WHAT IS REQUIRED >> Please repeat, from the entries that follow, the lines from the one containing "(** ** Read-outs *)" through the one containing "get_chat_history st" exactly, adding nothing.

INPUT DATA >>

----

(** * Further properties of the session and of the agent *)

(** ** Read-outs *)

Lemma fold_history_step h : forall acc,
  fold_left history_step h acc
  = acc ++ map entry_of (filter (fun m => is_human m || is_ai m) h).
Proof.
  induction h as [ | m h IH]; intros acc; cbn [fold_left filter map].
  - now rewrite app_nil_r.
  - rewrite IH. destruct m; cbn [history_step is_human is_ai orb map];
      [ now rewrite <- app_assoc | now rewrite <- app_assoc | reflexivity ].
Qed.

(** X1: [get_chat_history] reports the human and assistant messages of the
    history, each once and in order, tagged [user] or [assistant]; tool
    messages are left out, and the store is not changed. *)
Theorem get_chat_history_spec st :
  get_chat_history st
  = (inr (map entry_of
            (filter (fun m => is_human m || is_ai m) (chat_history (the_chat st)))),
     st).
Proof.
  unfold get_chat_history. rewrite bind_eq. unfold get_chat, ret.
  now rewrite fold_history_step.
Qed.

(** The loop with its early [break] computes what two separate scans
    compute: a variable already set is kept, an unset one takes the first
    message of its class. *)
Lemma exchange_loop_scans msgs : forall last_ai last_user,
  exchange_loop msgs (last_ai, last_user)
  = (or_else last_ai (find is_ai msgs), or_else last_user (find is_human msgs)).
Proof.
  induction msgs as [ | m rest IH]; intros last_ai last_user.
  - now destruct last_ai, last_user.
  - cbn [exchange_loop find].
    destruct m as [c | c tcs | c id], last_ai as [a | ], last_user as [u | ];
      cbn [exchange_step is_ai is_human fst snd or_else option_map content
           truthy_str andb];
      repeat match goal with
      | |- context [negb (?x =? "")] => destruct (negb (x =? ""))
      end;
      cbn [andb]; rewrite ?IH; reflexivity.
Qed.

Lemma get_last_exchange_eq st :
  get_last_exchange st = (inr (last_exchange_of (chat_history (the_chat st))), st).
Proof.
  unfold get_last_exchange, last_exchange_of. rewrite bind_eq. unfold get_chat.
  cbv beta iota.
  destruct (Nat.ltb _ 2); [reflexivity | ].
  rewrite exchange_loop_scans. cbn [or_else fst snd].
  destruct (find is_ai _) as [a | ], (find is_human _) as [u | ];
    cbn [option_map truthy_str]; try reflexivity.
  unfold has_content. destruct (negb (content a =? "") && negb (content u =? ""));
    reflexivity.
Qed.

(** X2: [get_last_exchange] returns [None] on a history of fewer than two
    messages; otherwise it pairs the content of the most recent human
    message with that of the most recent assistant message, wherever they
    stand, and returns [None] when either is missing or empty.  The store
    is not changed. *)
Theorem get_last_exchange_spec st :
  get_last_exchange st = (inr (last_exchange_of (chat_history (the_chat st))), st)
  /\ (length (chat_history (the_chat st)) < 2 -> fst (get_last_exchange st) = inr None).
Proof.
  rewrite get_last_exchange_eq. split; [reflexivity | ].
  intros Hshort. unfold last_exchange_of. cbn [fst].
  now apply Nat.ltb_lt in Hshort as ->.
Qed.

Lemma get_last_exchange_spec_witness :
  fst (get_last_exchange (with_history [HumanMessage "hi"] (new_Store base_model 50)))
  = inr None.
Proof.
  apply (proj2 (get_last_exchange_spec
                  (with_history [HumanMessage "hi"] (new_Store base_model 50)))).
  cbn. lia.
Defined.

(** A history that ends with a human message and an assistant message, both
    with content, reads out as that pair. *)
Lemma last_exchange_of_tail h u a tcs :
  u <> "" -> a <> "" ->
  last_exchange_of (h ++ [HumanMessage u; AIMessage a tcs])
  = Some [("user", u); ("assistant", a)].
Proof.
  intros Hu Ha. unfold last_exchange_of.
  rewrite length_app. cbn [length].
  replace (Nat.ltb (length h + 2) 2) with false
    by (symmetry; apply Nat.ltb_ge; lia).
  rewrite rev_app_distr. cbn [rev app find is_ai is_human].
  unfold has_content. cbn [content].
  apply String.eqb_neq in Hu, Ha. now rewrite Hu, Ha.
Qed.

(** ** Trimming *)

(** X3: with a bound of one or more and a history longer than the bound,
    [_trim_history] keeps exactly the [max_history] most recent messages,
    in order, and touches nothing else in the store. *)
Theorem trim_history_keeps_most_recent st :
  (1 <= max_history (the_chat st))%Z ->
  (max_history (the_chat st) < Z.of_nat (length (chat_history (the_chat st))))%Z ->
  _trim_history st
  = (inr tt,
     with_history
       (skipn (length (chat_history (the_chat st)) - Z.to_nat (max_history (the_chat st)))
              (chat_history (the_chat st)))
       st)
  /\ length (skipn (length (chat_history (the_chat st))
                    - Z.to_nat (max_history (the_chat st)))
                   (chat_history (the_chat st)))
     = Z.to_nat (max_history (the_chat st)).
Proof.
  intros Hpos Hlong. split.
  - rewrite trim_history_eq. now rewrite trimmed_keeps_most_recent.
  - rewrite length_skipn. lia.
Qed.

Lemma trim_history_keeps_most_recent_witness :
  _trim_history crowded_store
  = (inr tt, with_history [HumanMessage "c"; AIMessage "d" []] crowded_store).
Proof.
  refine (proj1 (trim_history_keeps_most_recent crowded_store _ _));
    cbn; lia.
Defined.

(** X4: with a negative [max_history], every call of [_trim_history] drops
    the [- max_history] oldest messages (all of them when there are
    fewer), whatever the length of the history. *)
Theorem trim_history_negative_bound st :
  (max_history (the_chat st) < 0)%Z ->
  _trim_history st
  = (inr tt,
     with_history (skipn (Z.to_nat (- max_history (the_chat st)))
                         (chat_history (the_chat st)))
                  st).
Proof.
  intros Hneg. rewrite trim_history_eq. f_equal. f_equal.
  unfold trimmed, slice_from.
  destruct (Z.gtb_spec (Z.of_nat (length (chat_history (the_chat st))))
                       (max_history (the_chat st))) as [_ | Hle]; [ | lia ].
  destruct (Z.ltb_spec (- max_history (the_chat st)) 0) as [Hlt | _]; [lia | ].
  destruct (Z.le_gt_cases (- max_history (the_chat st))
                          (Z.of_nat (length (chat_history (the_chat st)))))
    as [Hfits | Hover].
  - now rewrite Z.min_l by exact Hfits.
  - rewrite Z.min_r by lia. rewrite Nat2Z.id.
    rewrite skipn_all. symmetry. apply skipn_all2. lia.
Qed.

Lemma trim_history_negative_bound_witness :
  _trim_history negative_bound_store
  = (inr tt, with_history [AIMessage "b" []; HumanMessage "c"] negative_bound_store).
Proof.
  refine (trim_history_negative_bound negative_bound_store _). cbn. lia.
Defined.

(** ** Replies of [send_message] *)

Lemma find_skips {A} (p : A -> bool) l1 l2 :
  (forall y, In y l1 -> p y = false) -> find p (l1 ++ l2) = find p l2.
Proof.
  induction l1 as [ | y l1 IH]; intros Hnone; [reflexivity | ].
  cbn [app find]. rewrite (Hnone y) by now left.
  apply IH. intros z Hz. apply Hnone. now right.
Qed.

Lemma find_nothing {A} (p : A -> bool) l :
  (forall y, In y l -> p y = false) -> find p l = None.
Proof.
  intros Hnone. rewrite <- (app_nil_r l). now rewrite find_skips.
Qed.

----

OUTPUT BELOW >>
(** ** Read-outs *)

Lemma fold_history_step h : forall acc,
  fold_left history_step h acc
  = acc ++ map entry_of (filter (fun m => is_human m || is_ai m) h).
Proof.
  induction h as [ | m h IH]; intros acc; cbn [fold_left filter map].
  - now rewrite app_nil_r.
  - rewrite IH. destruct m; cbn [history_step is_human is_ai orb map];
      [ now rewrite <- app_assoc | now rewrite <- app_assoc | reflexivity ].
Qed.

(** X1: [get_chat_history] reports the human and assistant messages of the
    history, each once and in order, tagged [user] or [assistant]; tool
    messages are left out, and the store is not changed. *)
Theorem get_chat_history_spec st :
  get_chat_history st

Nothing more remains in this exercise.